▸ Data excerpts:
Lemma queue_slot i : hr_queue_slot s q i = Some (slot_at c i).
Proof. unfold hr_queue_slot, slot_at. destruct (qr_storage _ queue_in_range) as [a ->]. done. Qed.

Lemma queue_waiters l : l = QueueSendWaiters q \/ l = QueueReceiveWaiters q -> exists ns, V !! l = Some ns.
Proof. intros [-> | ->]; apply (kt_objects _ _ _ _ _ (kc_struct _ _ _ _ _ _ KC)); exact Hv. Qed.

Lemma queue_empty l ns : V !! l = Some ns -> hr_wait_list_is_empty (ks_store s) (Some l) = bool_decide (ns = []).
Proof. intros Hl. apply hr_list_is_empty_spec, (rep_ring _ _ (kt_rep _ _ _ _ _ (kc_struct _ _ _ _ _ _ KC)) _ _ Hl). Qed.

(** The task of a linked waiter, its buffer and what it waits for. *)
Lemma queue_waiter l t : l = QueueSendWaiters q \/ l = QueueReceiveWaiters q -> node_list s (WaitNode t) = Some l ->
  node_owner s (WaitNode t) = Some (PTask t) /\ hr_task_is_valid s (Some t) = true /\
  (exists buffer, t_wait_buffer (task_at s t) = Some buffer) /\ t_waiting_object (task_at s t) = Some (WQueue q) /\
  t_wait_kind (task_at s t) = (if bool_decide (l = QueueSendWaiters q) then HR_TASK_WAIT_QUEUE_SEND else HR_TASK_WAIT_QUEUE_RECEIVE).
Proof.
  intros Hl Hw. pose proof (kt_registered _ _ _ _ _ (kc_struct _ _ _ _ _ _ KC) _ _ t Hw eq_refl) as Hreg.
  pose proof (kc_fixed _ _ _ _ _ _ KC t Hreg) as TX.
  destruct (linked_waits s t l (kc_tasks _ _ _ _ _ _ KC t Hreg ltac:(intros [])) Hw) as (o & [O1 O2 O3 O4 O5 O6] & _ & _ & _).
  assert (E : o = WQueue q /\ t_wait_kind (task_at s t) =
    (if bool_decide (l = QueueSendWaiters q) then HR_TASK_WAIT_QUEUE_SEND else HR_TASK_WAIT_QUEUE_RECEIVE)).
  { destruct (t_wait_kind (task_at s t)), o, Hl; simpl in O1; subst; simplify_eq; try done.
    split; [done|by rewrite bool_decide_true]. }
  destruct E as [-> Ek]. split_and!; try done; [apply TX|by apply valid_task; apply TX|].
  apply O5. rewrite Ek. by case_bool_decide.
Qed.

Lemma queue_block_spec l kind ns t item timeout Q :
  waits_for kind (WQueue q) = Some l -> V !! l = Some ns -> may_wait s l ->
  0 < timeout <= UINT32_MAX -> running s t -> t <> g_idle_task ->
  (forall s' V', queue_blocked s s' V' t q l ns item timeout -> Q (Waits t, None) s') ->
  wp (queue_block l q kind item timeout) Q s.
Proof.
  intros Hk Hl Hm Ht RN Hni K. unfold queue_block. wp_step. wp_step.
  change (hr_task_control_block (hr_task_current s)) with (g_current_task (glob s)). rewrite (rn_current _ _ RN).
  unfold hr_kernel_block_current_on_wait_list. wp_step.
  apply (block_current_spec T D b t s V l (WQueue q) kind (Some item) timeout None ns); try done.
  intros s' V' KC' HV' BF OW HT HS HB. ok_simpl. wp_step. apply (K s' V'). split; try done.
  by eapply (no_expired_blocked b); [apply (kc_struct _ _ _ _ _ _ KC')|..].
Qed.

Lemma no_waiters l n : V !! l = Some [] -> node_list s n <> Some l.
Proof. intros Hl Hn. apply (kt_member _ _ _ _ _ (kc_struct _ _ _ _ _ _ KC) _ _ _ Hl) in Hn. by apply elem_of_nil in Hn. Qed.

Lemma first_waiter l n ns : is_wait_list l = true -> V !! l = Some (n :: ns) ->
  exists u, n = WaitNode u /\ node_list s (WaitNode u) = Some l /\ hr_wait_list_peek (ks_store s) (Some l) = Some (WaitNode u).
Proof.
  intros Hw Hl. destruct (wait_peek T D b s V nobody l _ KC Hw Hl) as [Hp Hn].
  destruct (Hn n) as (u & -> & Hu); [by apply elem_of_cons; left|]. by exists u.
Qed.

Lemma send_locked_spec rs ss item timeout allow t Q :
  V !! QueueReceiveWaiters q = Some rs -> V !! QueueSendWaiters q = Some ss -> 0 <= timeout <= UINT32_MAX ->
  (allow = true -> timeout <> HR_NO_WAIT -> running s t /\ t <> g_idle_task) ->
  (forall u us buffer B f s' V', rs = WaitNode u :: us -> t_wait_buffer (task_at s u) = Some buffer ->
     copied s B buffer item (q_item_size c) -> queue_woke (ks_set_bytes B s) s' V' u f -> Q (Returns HR_OK, f) s') ->
  (forall B, rs = [] -> q_count c < q_capacity c -> copied s B (slot_at c (q_tail c)) item (q_item_size c) ->
     kcore T D (set_queue q (enqueued c) (ks_set_bytes B s)) V b nobody ->
     Q (Returns HR_OK, None) (set_queue q (enqueued c) (ks_set_bytes B s))) ->
  (rs = [] -> q_count c = q_capacity c -> timeout = HR_NO_WAIT -> Q (Returns HR_ERROR_QUEUE_FULL, None) s) ->
  (rs = [] -> q_count c = q_capacity c -> timeout <> HR_NO_WAIT -> allow = false ->
     Q (Returns HR_ERROR_INVALID_STATE, None) s) ->
  (forall s' V', rs = [] -> q_count c = q_capacity c -> timeout <> HR_NO_WAIT -> allow = true ->
     queue_blocked s s' V' t q (QueueSendWaiters q) ss item timeout -> Q (Waits t, None) s') ->
  wp (hr_queue_send_locked q item timeout allow) Q s.
Proof.
  intros Hrs Hss Ht Hrun K1 K2 K3 K4 K5. pose proof queue_in_range as R. destruct (queue_range_tail _ R) as (Htl & _ & Hit).
  pose proof R as [_ R2 R3 R4 R5 R6 R7]. unfold hr_queue_send_locked. wp_step. wp_step. rewrite (queue_empty _ _ Hrs).
  destruct rs as [|n rs].
  - rewrite bool_decide_true by done. cbn [negb]. destruct (Z.ltb_spec (q_count c) (q_capacity c)) as [Hc|Hc].
    + rewrite queue_slot. unfold with_slot. wp_step. apply copy_spec; [lia|]. intros B CP.
      wp_step. apply advance_tail_spec; [done|done|]. wp_step. apply (K2 B eq_refl Hc CP).
      apply kcore_set_queue; [by apply kcore_bytes|done|intros _; by apply enqueued_range| |].
      * intros n Hn. destruct (ob_waiters _ (kc_objects _ _ _ _ _ _ KC) n _ Hn) as [_ E]. lia.
      * intros n Hn. by destruct (no_waiters _ n Hrs).
    + assert (Hfull : q_count c = q_capacity c) by lia. destruct (Z.eqb_spec timeout HR_NO_WAIT); [wp_step; by apply K3|].
      destruct allow; cbn [negb]; [|wp_step; by apply K4]. destruct (Hrun eq_refl ltac:(done)) as [RN Hni].
      apply (queue_block_spec _ _ ss t); try done; [unfold HR_NO_WAIT in *; lia|]. intros s' V' QB. by apply (K5 s' V').
  - destruct (first_waiter (QueueReceiveWaiters q) n rs eq_refl Hrs) as (u & -> & Hu & Hp). rewrite bool_decide_false by done. cbn [negb].
    destruct (queue_waiter _ u (or_intror eq_refl) Hu) as (Ho & Hval & (buffer & Hb) & Hob & Hk).
    unfold as_locked, hr_queue_wake_receiver, hr_queue_waiter_task. wp_step. wp_step. wp_step. rewrite Hp. wp_step. wp_step.
    rewrite bool_decide_false in Hk by done. rewrite Ho. unfold cast_task; cbn [as_task]. rewrite Hval, Hb, Hk, Hob.
    rewrite !bool_decide_false by tauto. cbn [orb]. wp_step. apply copy_spec; [lia|]. intros B CP.
    apply (unblock_waiter_spec T D b _ V u (QueueReceiveWaiters q)); [by apply kcore_bytes|done|done|].
    intros f s' V' KC' NE' W Hf HF _. wp_step. apply (K1 u rs buffer B f s' V'); done.
Qed.
(** What a change of owner keeps. *)
Lemma ro_field s s' m v {A} (f : hr_task_control_block_t -> A) u : reowned s s' m v ->
  (forall n c, f (t_set_owned_mutex_count n c) = f c) -> f (task_at s' u) = f (task_at s u).
Proof. intros RO Hf. destruct (ro_task _ _ _ _ RO u) as [n ->]. apply Hf. Qed.
Lemma ro_idle_wait s s' m v u : reowned s s' m v -> idle_wait s u -> idle_wait s' u.
Proof.
  intros RO []. split; rewrite ?(ro_field s s' m v _ _ RO), ?(ro_list _ _ _ _ RO); done.
Qed.
Lemma ro_registered s s' m v u : reowned s s' m v -> registered s u -> registered s' u.
Proof. intros RO. unfold registered. by rewrite (ro_list _ _ _ _ RO). Qed.
Lemma ro_no_expired s s' m v : reowned s s' m v -> no_expired s -> no_expired s'.
Proof.
  intros RO NE n. destruct (decide (n = OwnerNode m)) as [->|Hn]; [|rewrite (ro_list _ _ _ _ RO) by done; apply NE].
  rewrite (ro_link _ _ _ _ RO). by destruct v.
Qed.
Lemma ro_inherits s s' m v : reowned s s' m v ->
  (forall o u, v = Some o -> node_list s (WaitNode u) = Some (MutexWaiters m) ->
     t_effective_priority (task_at s o) <= t_effective_priority (task_at s u)) -> inherits s -> inherits s'.
Proof.
  intros RO Hm HI k o u _ Ho Hu. rewrite !(ro_field s s' m v t_effective_priority _ RO) by done.
  rewrite (ro_list _ _ _ _ RO) in Hu by done. destruct (decide (k = m)) as [->|Hk].
  - apply Hm; [|done]. by rewrite (ro_mutex _ _ _ _ RO) in Ho.
  - apply (HI k); [done| |done]. by rewrite <- (ro_other _ _ _ _ RO).
Qed.
Lemma pf_no_expired s s' V' : prio_frame s s' -> kstruct T D s' V' b -> no_expired s -> no_expired s'.
Proof.
  intros PF KS NE n. destruct n as [u| | | | | |]; try (rewrite (pf_list _ _ PF) by done; apply NE).
  split; intros F; by apply (kt_fits _ _ _ _ _ KS) in F.
Qed.
Lemma inherits_weaken s x : inherits s -> inherits_but s x.
Proof. intros HI k o u _. by apply HI. Qed.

▸ What the task asks:
Write out only the lines that run from the line containing "as [_ E]. lia." through the line containing "by apply K3|].", both included, exactly as they appear above.

▸ Task response:
      * intros n Hn. destruct (ob_waiters _ (kc_objects _ _ _ _ _ _ KC) n _ Hn) as [_ E]. lia.
      * intros n Hn. by destruct (no_waiters _ n Hrs).
    + assert (Hfull : q_count c = q_capacity c) by lia. destruct (Z.eqb_spec timeout HR_NO_WAIT); [wp_step; by apply K3|].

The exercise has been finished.